The Civic Mission of Higher Education

How Universities Can Energize Civic Involvement

By Joy Pedersen

gevirtz%20banner.jpg “A morally and civically responsible individual recognizes himself or herself as a member of a larger social fabric and therefore considers social problems to be at least partly his or her own; such an individual is willing to see the moral and civic dimensions of issues, to make and justify informed moral and civic judgments, and to take action when appropriate.” —Thomas Ehrlich, Civic Responsibility and Higher Education

The 2006 elections are drawing to an end, and as Californians we have little time left to educate ourselves on the issues. According to a study published by the Public Policy Institute of California in 2004, voter turnout in California is lower than in the rest of the United States. With a large minority population, California needs to invest in public education so that more Californians have the skills needed to move up the economic ladder and participate in the civic and political life of the state.

Early American universities were established with a civic mission: to prepare students to be morally and civically responsible citizens in a democratic society. According to Thomas Jefferson, the purpose of higher education is to “form statesmen, legislators, and judges, on whom public prosperity and individual happiness are so much to depend.” Many early institutions, such as University of Virginia that Jeferson founded in 1825, were part of the building of our new nation and took seriously their role in shaping a democratic society.


During the 20th century, large universities shifted their focus away from their civic mission towards a research agenda. Driven by the threat of foreign power during the Cold War, federal funds were allocated for science research, national security, and technological innovation. Federal funding during this era allowed universities to provide vocational and professional instruction at the cost of liberal education. As a result, faculty are often rewarded for their research in narrowly defined specializations within their academic departments and professional societies.

Meanwhile, today’s youth may be the most politically disengaged in American history. Since the 1940s, there has been a documented decline in political affiliations and voluntary association memberships in each generation. According to the National Commission on Civic Renewal, social scientists have reported a decline in voting in elections, attendance at community meetings, and involvement in volunteer activities. This decline has accelerated since 1985.


In a study examining 12 civic activities, participation declined by an average of 10% between 1973-1974 and 1983-1984, and by 24% between 1983-1984 and 1993-1994. Robert Putnam, author of Bowling Alone: The Collapse and Revival of American Community, claims the share of Americans totally uninvolved in any of the 12 civic activities rose by nearly one-third over those 10 years.

What can be done to address the civic mission of higher education? Of the many strategies, community-based research and service learning are two prominent trends. Community-based research blends the research agenda and the civic mission of the university by involving students in research projects that address social issues. An increased number of faculty are partnering with non-profit community agencies to produce research that benefits communities, students, and the university.

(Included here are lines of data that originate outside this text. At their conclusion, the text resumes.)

(* ===== verification/Control.v ===== *)
(** * Control-plane rules (rill-core/src/control/{acl,session,revoke,challenge}.rs)

    [Acl]: ordered first-match rules over the inner packet's destination.
    [Session]: the client's registration state machine and its revoke list.
    [Challenge]: the reconnect proof of possession of the static key. *)

From S2P Require Import Prelude Net Crypto Route.

Module Acl.
Import Net Route.

Inductive AclSubject :=
| Any
| Node (id : Z)
| Group (name : string).

Inductive AclAction := Allow | Deny.

#[export] Instance AclAction_eq_dec : EqDecision AclAction.
Proof. solve_decision. Defined.

Record AclRule := mk_rule {
  subjects : list AclSubject;
  object : Prefix;
  action : AclAction
}.

Record AclPolicy := mk_policy {
  enabled : bool;
  rules : list AclRule;
  groups : gmap string (list Z)
}.

Definition subject_matches (p : AclPolicy) (s : AclSubject) (from : Z) : bool :=
  match s with
  | Any => true
  | Node id => bool_decide (id = from)
  | Group name =>
      match groups p !! name with
      | Some members => bool_decide (from ∈ members)
      | None => false
      end
  end.

(** The guard of the rule loop. *)
Definition hits (p : AclPolicy) (from : Z) (dst : IpAddr) (r : AclRule) : bool :=
  matches (object r) dst && existsb (fun s => subject_matches p s from) (subjects r).

Fixpoint decide_rules (p : AclPolicy) (from : Z) (dst : IpAddr) (l : list AclRule) : bool :=
  match l with
  | [] => false
  | r :: l => if hits p from dst r then bool_decide (action r = Allow) else decide_rules p from dst l
  end.

Definition allows (p : AclPolicy) (from : Z) (dst : IpAddr) : bool :=
  if negb (enabled p) then true else decide_rules p from dst (rules p).

Definition packet_dst (payload : list Z) : option IpAddr :=
  b ← payload !! 0%nat;
  let ver := Z.shiftr b 4 in
  if decide (ver = 4) then o ← get_range payload 16 20; Some (V4 o)
  else if decide (ver = 6) then o ← get_range payload 24 40; Some (V6 o)
  else None.

Definition allows_packet (p : AclPolicy) (from : Z) (payload : list Z) : bool :=
  if negb (enabled p) then true
  else match packet_dst payload with
       | Some dst => allows p from dst
       | None => false
       end.

Lemma packet_dst_ok payload a : bytes payload -> packet_dst payload = Some a -> ip_ok a.
Proof.
  intros Hb H. unfold packet_dst, get_range in H. destruct (payload !! 0%nat) as [b|]; [|done].
  step in H. repeat case_decide; step in H; simplify_eq; (split; [len|auto with rill]).
Qed.

(** A packet passes an enabled policy exactly when it is an IPv4 or IPv6
    packet and the first rule whose prefix holds its destination and whose
    subjects include the sender allows it: no rule, no IP header, no passage.  A
    rule before it that matches decides against it. *)
Theorem acl_first_match (p : AclPolicy) (from : Z) (payload : list Z) (He : enabled p = true) :
  allows_packet p from payload = true <->
  exists dst pre r post, packet_dst payload = Some dst /\ rules p = pre ++ r :: post /\
    hits p from dst r = true /\ action r = Allow /\
    Forall (fun r' => hits p from dst r' = false) pre.
Proof.
  assert (Hrules : forall dst l, decide_rules p from dst l = true <->
    exists pre r post, l = pre ++ r :: post /\ hits p from dst r = true /\ action r = Allow /\
      Forall (fun r' => hits p from dst r' = false) pre).
  { intros dst l. induction l as [|x l IH]; cbn [decide_rules].
    { split; [done|]. by intros ([] & ? & ? & ? & _). }
    destruct (hits p from dst x) eqn:Hx.
    - rewrite bool_decide_eq_true. split.
      + intros Ha. exists [], x, l. split_and!; try done; fall.
      + intros ([|y pre] & r & post & E & Hr & Ha & Hp); simplify_eq/=; [done|].
        apply Forall_cons_1 in Hp as [? _]. congruence.
    - rewrite IH. split.
      + intros (pre & r & post & -> & ? & ? & ?). exists (x :: pre), r, post. split_and!; try done; fall.
      + intros ([|y pre] & r & post & E & Hr & Ha & Hp); simplify_eq/=; [congruence|].
        apply Forall_cons_1 in Hp as [_ Hp]. eauto 10. }
  unfold allows_packet, allows. rewrite He. cbn [negb].
  destruct (packet_dst payload) as [dst|].
  - rewrite Hrules. naive_solver.
  - naive_solver.
Qed.

Definition sample_policy : AclPolicy :=
  mk_policy true
    [mk_rule [Node 3] (sample_prefix 16) Deny; mk_rule [Any] (sample_prefix 14) Allow] ∅.

Definition sample_packet : list Z := 69 :: replicate 15 0 ++ [172; 20; 1; 2] ++ [0; 0].

Lemma acl_first_match_witness :
  allows_packet sample_policy 5 sample_packet = true /\
  (allows_packet sample_policy 5 sample_packet = true <->
   exists dst pre r post, packet_dst sample_packet = Some dst /\ rules sample_policy = pre ++ r :: post /\
     hits sample_policy 5 dst r = true /\ action r = Allow /\
     Forall (fun r' => hits sample_policy 5 dst r' = false) pre).
Proof.
  split; [vm_compute; reflexivity|].
  apply (acl_first_match sample_policy 5 sample_packet). reflexivity.
Defined.

End Acl.

Module Session.

(** [RevokeList] *)
Definition RevokeList : Type := gset Z.

Inductive SessionState :=
| Unregistered
| Registered (node_id : Z)
| Reconnecting (node_id : Z).

Inductive SessionEvent :=
| RegisterOk (node_id : Z)
| RegisterFailed
| LinkLost
| ChallengeOk
| ChallengeFailed
| Revoked (node_id : Z).

#[export] Instance SessionState_eq_dec : EqDecision SessionState.
Proof. solve_decision. Defined.
#[export] Instance SessionEvent_eq_dec : EqDecision SessionEvent.
Proof. solve_decision. Defined.

Inductive SessionError := InvalidTransition.

Record ClientSession := mk_session { state : SessionState; revoke_list : RevokeList }.

Definition new : ClientSession := mk_session Unregistered ∅.

Definition revoke (l : RevokeList) (node_id : Z) : RevokeList := {[ node_id ]} ∪ l.

Definition is_revoked (s : ClientSession) (node_id : Z) : bool := bool_decide (node_id ∈ revoke_list s).

Definition restore (s : ClientSession) (node_id : Z) : ClientSession :=
  mk_session (Reconnecting node_id) (revoke_list s).

(** The verdict and the session after the event. *)
Definition handle (s : ClientSession) (ev : SessionEvent) : outcome SessionError unit * ClientSession :=
  let set st := mk_session st (revoke_list s) in
  match state s, ev with
  | Unregistered, RegisterOk n => (Ok tt, set (Registered n))
  | Unregistered, RegisterFailed => (Ok tt, s)
  | Registered n, LinkLost => (Ok tt, set (Reconnecting n))
  | Reconnecting n, ChallengeOk => (Ok tt, set (Registered n))
  | Reconnecting _, ChallengeFailed => (Ok tt, s)
  | Reconnecting n, RegisterOk new_id =>
      if decide (n = new_id) then (Ok tt, set (Registered new_id)) else (Err InvalidTransition, s)
  | Registered n, RegisterOk new_id =>
      if decide (n = new_id) then (Ok tt, s) else (Err InvalidTransition, s)
  | st, Revoked n =>
      match st with
      | Registered self_id | Reconnecting self_id =>
          if decide (self_id = n) then (Ok tt, mk_session Unregistered (revoke (revoke_list s) n))
          else (Ok tt, mk_session st (revoke (revoke_list s) n))
      | Unregistered => (Ok tt, mk_session st (revoke (revoke_list s) n))
      end
  | _, ChallengeOk => (Err InvalidTransition, s)
  | _, ChallengeFailed => (Err InvalidTransition, s)
  | _, LinkLost => (Err InvalidTransition, s)
  | _, RegisterFailed => (Err InvalidTransition, s)
  end.

(** The calls a client makes. *)
Inductive op := Handle (ev : SessionEvent) | Restore (node_id : Z).

Definition apply_op (s : ClientSession) (o : op) : ClientSession :=
  match o with Handle ev => (handle s ev).2 | Restore n => restore s n end.

Definition run (s : ClientSession) (ops : list op) : ClientSession := foldl apply_op s ops.

Definition identity (s : ClientSession) : option Z :=
  match state s with Unregistered => None | Registered n | Reconnecting n => Some n end.

Ltac session_cases s :=
  destruct s as [[] ?]; cbn; repeat case_decide; cbn; try done.

Lemma handle_error s ev : (handle s ev).1 = Err InvalidTransition -> (handle s ev).2 = s.
Proof. destruct ev; session_cases s. Qed.

Lemma handle_keeps_identity s ev n :
  identity s = Some n -> ev <> Revoked n -> identity (handle s ev).2 = Some n.
Proof. intros Hid Hev. destruct ev; revert Hid; unfold identity; session_cases s; naive_solver. Qed.

Lemma handle_revoked_mono s ev : revoke_list s ⊆ revoke_list (handle s ev).2.
Proof. destruct ev; session_cases s; unfold revoke; set_solver. Qed.

Lemma handle_identity_origin s ev n :
  identity (handle s ev).2 = Some n -> identity s = Some n \/ ev = RegisterOk n.
Proof. destruct ev; unfold identity; session_cases s; naive_solver. Qed.

(** The node identity of a client session is stable.  Whatever events arrive,
    in whatever order, a session that has an identity keeps it as long as that
    identity itself is not revoked: no registration reply can switch it to
    another one. *)
Theorem session_identity_stable (s : ClientSession) (n : Z) (evs : list SessionEvent)
  (Hid : identity s = Some n) (Hev : Revoked n ∉ evs) :
  identity (run s (Handle <$> evs)) = Some n.
Proof.
  revert s Hid. induction evs as [|ev evs IH]; intros s Hid; [done|].
  apply not_elem_of_cons in Hev as [Hne Hev]. cbn. apply IH; [done|].
  by apply handle_keeps_identity.
Qed.

Lemma session_identity_stable_witness :
  identity (run (restore new 4) (Handle <$> [ChallengeFailed; RegisterOk 9; ChallengeOk; Revoked 9; LinkLost]))
  = Some 4.
Proof. apply (session_identity_stable (restore new 4) 4); [reflexivity | set_solver]. Defined.

(** A session that is registered or reconnecting as [n] has been told so, by
    a successful registration as [n] or by restoring the stored identity [n];
    and revocations are never forgotten. *)
Theorem session_identity_origin (ops : list op) (n : Z) :
  (identity (run new ops) = Some n -> Handle (RegisterOk n) ∈ ops \/ Restore n ∈ ops) /\
  (Handle (Revoked n) ∈ ops -> is_revoked (run new ops) n = true).
Proof.
  unfold run, is_revoked. rewrite bool_decide_eq_true.
  induction ops as [|o ops IH] using rev_ind; [split; [done|by inversion 1]|].
  rewrite foldl_snoc. setoid_rewrite elem_of_app. setoid_rewrite list_elem_of_singleton.
  set (s := foldl apply_op new ops) in *. destruct IH as [IH1 IH2]. split.
  - destruct o as [ev|m]; cbn.
    + intros [H| ->]%handle_identity_origin; [|auto]. destruct (IH1 H); auto.
    + intros [= ->]. auto.
  - intros [H|H].
    + apply IH2 in H. destruct o; [by apply handle_revoked_mono|done].
    + subst o. cbn. session_cases s; unfold revoke; set_solver.
Qed.

End Session.

Module Challenge.
Import Crypto.

Section WithPrimitives.
Context `{P : Primitives}.

Definition compute_tag (node_static_priv eph_pub nonce : list Z) (node_id : Z) : list Z :=
  let shared := x25519_shared node_static_priv eph_pub in
  let mac_key := derive_challenge_key shared nonce in
  hmac mac_key (be_bytes 4 node_id ++ nonce ++ eph_pub).

Definition eph_pub_from_priv (eph_priv : list Z) : list Z := x25519_base eph_priv.

Definition verify_tag (node_static_pub eph_priv nonce : list Z) (node_id : Z) (tag : list Z) : bool :=
  let shared := x25519_shared eph_priv node_static_pub in
  let mac_key := derive_challenge_key shared nonce in
  bool_decide (hmac mac_key (be_bytes 4 node_id ++ nonce ++ eph_pub_from_priv eph_priv) = tag).

(** The coordinator, knowing the ephemeral secret and the node's static public
    key, accepts exactly the tag the node computes from its static secret and
    the ephemeral public key, for the same nonce and node id. *)
Theorem verify_tag_exact `{PL : !PrimitiveLaws P} (node_priv eph_priv nonce : list Z) (node_id : Z) (tag : list Z) :
  verify_tag (x25519_base node_priv) eph_priv nonce node_id tag = true <->
  tag = compute_tag node_priv (x25519_base eph_priv) nonce node_id.
Proof.
  unfold verify_tag, compute_tag, x25519_shared, eph_pub_from_priv.
  rewrite bool_decide_eq_true, (x25519_agree eph_priv node_priv).
  split; congruence.
Qed.

End WithPrimitives.

Import Toy.

Lemma verify_tag_exact_witness :
  verify_tag (x25519_base [1; 2]) [3] [4; 5] 6 (compute_tag [1; 2] (x25519_base [3]) [4; 5] 6) = true.
Proof. by apply (verify_tag_exact [1; 2] [3] [4; 5] 6). Defined.

Definition within_window (issued_at now window : Z) : bool :=
  bool_decide (now <= sat_add 64 issued_at window).

End Challenge.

Another approach is service learning. Service learning occurs when faculty include a community service component in their course curriculum. Students experience enhanced learning outcomes because their in-class learning is reinforced through experiential learning and reflection.

There are many other strategies for civic renewal that merit attention, but most importantly, institutions of higher education need to commit to making their civic mission a priority. Unless American higher education reconsiders its responsibility and role, we will have to find other means of instilling civic values in our future leaders.

Joy Pedersen is a doctoral candidate in the Educational Leadership and Organization Emphasis of the Department of Education at UC Santa Barbara’s Gevirtz School.